Morgan Stanley Wealth Management announced the next innovation milestone in its AI @ Morgan Stanley suite of GenAI tools for Financial Advisors (FAs). The new AI @ Morgan Stanley Debrief is an OpenAI-powered tool that, with client consent, generates notes on a Financial Advisors’ behalf in client meetings and surfaces action items. 

After the meeting, it summarizes key points, creates an email for an Advisor to edit and send at their discretion, and saves a note into Salesforce. 

AI @ Morgan Stanley Debrief comes after Morgan Stanley Wealth Management announced its relationship with OpenAI as its only wealth management strategic partner in March 2023 and fully rolled out the AI @ Morgan Stanley Assistant in September 2023—an award-winning2 GenAI powered chatbot offering FAs quick access to all of Morgan Stanley’s intellectual capital. To date, 98% of Financial Advisor teams have adopted the Assistant. 

6. Norm Ai 

Norm Ai raised a fresh round of capital. The company has secured a $27 million Series A led by Coatue, with participation from Bain Capital Ventures, Blackstone Innovations Investments, New York Life Ventures, Citi Ventures, TIAA Ventures, and Jefferson River Capital, the family office of Tony James, the former President and COO of Blackstone. Over the past 11 months, Norm has raised more than $38 million from leading firms. 

Norm has built the first AI platform for converting regulations into computer code. The team of AI engineers and legal engineers developed a proprietary language to represent government regulations and corporate policies as decision trees that become executable computer programs by leveraging powerful large language models.
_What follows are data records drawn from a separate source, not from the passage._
Lemma utils_chinese_font_not_chinese (zh : list str)
  (uo : utils.DrawingOptions) :
  chinese_text (utils.text uo) = false -> utils.chinese_font zh uo = uo.
Proof.
  unfold chinese_text, utils.chinese_font.
  destruct (utils.text uo) as [t |]; [| reflexivity].
  intros E. replace (utils.is_chinese t) with false
    by (symmetry; transitivity (draw.is_chinese t);
        [apply is_chinese_same | exact E]).
  reflexivity.
Qed.

Lemma draw_chinese_font_not_chinese (plat : str) (zh : list str)
  (o : draw.DrawingOptions) :
  chinese_text (draw.text o) = false -> draw.chinese_font plat zh o = o.
Proof.
  unfold chinese_text, draw.chinese_font.
  destruct (draw.text o) as [t |]; [| reflexivity].
  intros ->. reflexivity.
Qed.

Lemma create_watermark_pdf_as_draw_watermarks
  (Alignments_value : draw.Alignments -> str)
  (stringWidth : str -> str -> R -> R) (plat : str) (zh : list str)
  (name : str) (width height : R) (uo : utils.DrawingOptions) :
  (0 < utils.horizontal_boxes uo)%Z -> (0 < utils.vertical_boxes uo)%Z ->
  chinese_text (utils.text uo) = false ->
  utils.create_watermark_pdf zh name width height uo
  = draw.draw_watermarks Alignments_value stringWidth utils.fit_image
      plat zh name width height (drawing_options_of uo)
      (draw.Grid (grid_options_of uo)).
Proof.
  intros Hh Hv Ht.
  rewrite create_watermark_pdf_points by lia.
  unfold draw.draw_watermarks.
  rewrite (draw_chinese_font_not_chinese plat zh (drawing_options_of uo))
    by exact Ht.
  rewrite draw_grid_watermark_points by (cbn; lia).
  unfold utils_canvas_before_grid.
  rewrite (utils_chinese_font_not_chinese zh uo) by exact Ht.
  cbn [drawing_options_of grid_options_of draw.text draw.image
       draw.text_font draw.text_size draw.text_color draw.opacity draw.angle
       draw.image_scale draw.horizontal_boxes draw.vertical_boxes
       draw.margin].
  cbv zeta.
  destruct (grid_points_cons (utils.margin uo) width height
              (utils.horizontal_boxes uo) (utils.vertical_boxes uo) Hh Hv)
    as (first & points & ->).
  f_equal.
  transitivity
    (at_points (first :: points)
       (fun px py w0 =>
          let* d :=
            match utils.image uo with
            | Some img =>
                utils.fit_image (IZR (fst (getSize img)))
                  (IZR (snd (getSize img)))
                  (width / IZR (utils.horizontal_boxes uo))
                  (height / IZR (utils.vertical_boxes uo))
                  (utils.image_scale uo)
            | None => Ok (0, 0)
            end in
          Ok (draw.draw_one_watermark w0 px py
                (array22 (cos (utils.angle uo * PI / 180))
                   (- sin (utils.angle uo * PI / 180))
                   (sin (utils.angle uo * PI / 180))
                   (cos (utils.angle uo * PI / 180)))
                (drawing_options_of uo) (fst d) (snd d)))
       (emit
          (emit
             (emit (new_Canvas name width height)
                (setFillColor (utils.text_color uo) (utils.opacity uo)))
             (setFont (utils.text_font uo) (utils.text_size uo)))
          (rotate (utils.angle uo)))).
  - unfold at_points. apply for_each_ext. intros p w0.
    rewrite draw_at_as_draw_one_watermark.
    destruct (match utils.image uo with
              | Some img => _
              | None => _
              end) as [[iw ih] | e]; reflexivity.
  - rewrite (at_points_hoist first points _
               (fun d px py w0 =>
                  draw.draw_one_watermark w0 px py _ (drawing_options_of uo)
                    (fst d) (snd d))).
    destruct (match utils.image uo with
              | Some img => _
              | None => _
              end) as [[iw ih] | e]; reflexivity.
Qed.

(** X16: on a grid of positive box counts and a text without Chinese
    characters (or no text), [create_watermark_pdf] of [app/utils.py] and
    [draw_watermarks] of [app/draw.py] on a grid layout, with the fitting
    arithmetic of [app/utils.py] for [fit_image], return the same canvas or
    raise the same exception. *)
Theorem create_watermark_pdf_agrees_with_draw_watermarks
  (Alignments_value : draw.Alignments -> str)
  (stringWidth : str -> str -> R -> R) (plat : str) (zh : list str)
  (name : str) (width height : R) (uo : utils.DrawingOptions) :
  (0 < utils.horizontal_boxes uo)%Z -> (0 < utils.vertical_boxes uo)%Z ->
  chinese_text (utils.text uo) = false ->
  utils.create_watermark_pdf zh name width height uo
  = draw.draw_watermarks Alignments_value stringWidth utils.fit_image
      plat zh name width height
      (draw.mkDrawingOptions (utils.text uo) (utils.image uo)
         (utils.text_font uo) (utils.text_size uo) (utils.text_color uo)
         (utils.opacity uo) (utils.angle uo) (utils.image_scale uo))
      (draw.Grid
         (draw.mkGridOptions (utils.horizontal_boxes uo)
            (utils.vertical_boxes uo) (utils.margin uo))).
Proof.
  apply create_watermark_pdf_as_draw_watermarks.
Qed.

Lemma create_watermark_pdf_agrees_with_draw_watermarks_witness :
  utils.create_watermark_pdf example.get_all_zh_font [] 595 842
    (example.utils_text_options 3 2 true)
  = draw.draw_watermarks example.Alignments_value example.stringWidth
      utils.fit_image example.platform_system example.get_all_zh_font []
      595 842 example.text_options
      (draw.Grid (draw.mkGridOptions 3 2 true)).
Proof.
  apply (create_watermark_pdf_agrees_with_draw_watermarks
           example.Alignments_value example.stringWidth
           example.platform_system example.get_all_zh_font [] 595 842
           (example.utils_text_options 3 2 true)); cbn; try lia; reflexivity.
Defined.

(** X17: under the same conditions the two [add_watermark_to_pdf], of
    [app/utils.py] and of [app/handler.py] on a grid layout, write the same
    pages or raise the same exception. *)
Theorem add_watermark_to_pdf_versions_agree
  (Alignments_value : draw.Alignments -> str)
  (stringWidth : str -> str -> R -> R) (plat : str) (zh : list str)
  (Page : Type) (mediaBox : Page -> R * R)
  (mergePage : Page -> Page -> Page)
  (PdfFileReader_pages : Canvas -> list Page) (temporary_file_name : str)
  (input : list Page) (uo : utils.DrawingOptions) :
  (0 < utils.horizontal_boxes uo)%Z -> (0 < utils.vertical_boxes uo)%Z ->
  chinese_text (utils.text uo) = false ->
  utils.add_watermark_to_pdf zh Page mediaBox mergePage PdfFileReader_pages
    temporary_file_name input uo
  = handler.add_watermark_to_pdf Alignments_value stringWidth
      utils.fit_image plat zh Page mediaBox mergePage PdfFileReader_pages
      temporary_file_name input
      (draw.mkDrawingOptions (utils.text uo) (utils.image uo)
         (utils.text_font uo) (utils.text_size uo) (utils.text_color uo)
         (utils.opacity uo) (utils.angle uo) (utils.image_scale uo))
      (draw.Grid
         (draw.mkGridOptions (utils.horizontal_boxes uo)
            (utils.vertical_boxes uo) (utils.margin uo))).
Proof.
  intros Hh Hv Ht.
  unfold utils.add_watermark_to_pdf, handler.add_watermark_to_pdf.
  cbv zeta. destruct (getitem input 0) as [first_page | e]; [| reflexivity].
  cbv beta iota delta [bind].
  destruct (mediaBox first_page) as [page_width page_height].
  rewrite (create_watermark_pdf_as_draw_watermarks Alignments_value
             stringWidth plat zh temporary_file_name page_width page_height
             uo Hh Hv Ht).
  reflexivity.
Qed.

Lemma add_watermark_to_pdf_versions_agree_witness :
  utils.add_watermark_to_pdf example.get_all_zh_font example.Page
    example.mediaBox example.mergePage example.PdfFileReader_pages
    example.temporary_file_name [example.page1; example.page2]
    (example.utils_text_options 3 2 true)
  = handler.add_watermark_to_pdf example.Alignments_value
      example.stringWidth utils.fit_image example.platform_system
      example.get_all_zh_font example.Page example.mediaBox
      example.mergePage example.PdfFileReader_pages
      example.temporary_file_name [example.page1; example.page2]
      example.text_options (draw.Grid (draw.mkGridOptions 3 2 true)).
Proof.
  apply (add_watermark_to_pdf_versions_agree example.Alignments_value
           example.stringWidth example.platform_system
           example.get_all_zh_font example.Page example.mediaBox
           example.mergePage example.PdfFileReader_pages
           example.temporary_file_name [example.page1; example.page2]
           (example.utils_text_options 3 2 true)); cbn; try lia; reflexivity.
Defined.

(** ** What drawing does to the canvas *)

Lemma extends_by_draws_refl (c : Canvas) : extends_by_draws c c.
Proof.
  repeat split. exists []. split; [symmetry; apply app_nil_r | reflexivity].
Qed.

Lemma extends_by_draws_trans (a b c : Canvas) :
  extends_by_draws a b -> extends_by_draws b c -> extends_by_draws a c.
Proof.
  intros (Fa & Pa & ops1 & Ca & Da) (Fb & Pb & ops2 & Cb & Db).
  split; [congruence |]. split; [congruence |].
  exists (ops1 ++ ops2). split.
  - rewrite Cb, Ca, app_assoc. reflexivity.
  - rewrite forallb_app, Da, Db. reflexivity.
Qed.

Lemma extends_by_draws_emit (c : Canvas) (op : CanvasOp) :
  is_draw op = true -> extends_by_draws c (emit c op).
Proof.
  intros H. repeat split. exists [op]. split; [reflexivity |].
  cbn. rewrite H. reflexivity.
Qed.

Lemma draw_one_watermark_extends (w : Canvas) (px py : R) (rot : ndarray22)
  (o : draw.DrawingOptions) (iw ih : R) :
  extends_by_draws w (draw.draw_one_watermark w px py rot o iw ih).
Proof.
  unfold draw.draw_one_watermark, utils.draw_centered_image.
  destruct (utils.change_base px py rot) as [x' y'].
  destruct (draw.text o) as [t |], (draw.image o) as [img |].
  - eapply extends_by_draws_trans; apply extends_by_draws_emit; reflexivity.
  - apply extends_by_draws_emit. reflexivity.
  - apply extends_by_draws_emit. reflexivity.
  - apply extends_by_draws_refl.
Qed.

Lemma at_points_extends (points : list (R * R))
  (draw : R -> R -> Canvas -> result Canvas) (w w' : Canvas) :
  (forall px py w0 w1, draw px py w0 = Ok w1 -> extends_by_draws w0 w1) ->
  at_points points draw w = Ok w' -> extends_by_draws w w'.
Proof.
  intros Hstep. unfold at_points. revert w.
  induction points as [| p points IH]; intros w E; cbn in E.
  - injection E as <-. apply extends_by_draws_refl.
  - destruct (draw (fst p) (snd p) w) as [w1 | e] eqn:E1; cbn in E.
    + eapply extends_by_draws_trans.
      * eapply Hstep. exact E1.
      * apply IH. exact E.
    + discriminate E.
Qed.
These programs, called Regulatory AI Agents, automate compliance analyses to make them more efficient, comprehensive, and accurate. The Norm approach also sets the foundation for integrating AI more deeply into businesses by ensuring that AI-driven actions and content from generative systems adhere to policies through a Regulatory AI agent overlay. 

Fortune 100 companies deploy Norm Ai for critical regulatory assessments. For example, insurance companies and asset managers accelerate their publication of highly regulated content while freeing large amounts of bandwidth for other tasks. By automatically providing clear, actionable explanations for proactive compliance findings, Norm Ai empowers business users to self-serve initial rounds of regulatory compliance reviews. By producing actionable feedback across all regulatory parameters, Norm Ai enables in-the-weeds compliance users to evaluate and finalize content against regulatory requirements in minutes, not days. 

7. Q2 

Q2 Holdings, a provider of digital transformation solutions for financial services, announced that Massachusetts-based Avidia Bank has selected Q2 to modernize and enhance its digital banking experience for its customers. The bank will also leverage Personetics’ AI-powered personalized engagement platform through Q2 Innovation Studio to maximize the impact of the data-driven insights and empower its customers to achieve their financial goals. 

Founded in 1869, Avidia Bank is a $2.6 billion mutual community bank with a mission to provide its communities with strong and efficient financial solutions and exceptional customer service. Previously, the bank was limited in its capabilities and hindered by system complexities, so it sought Q2 to revamp its digital banking experience and improve and simplify its internal and external processes. 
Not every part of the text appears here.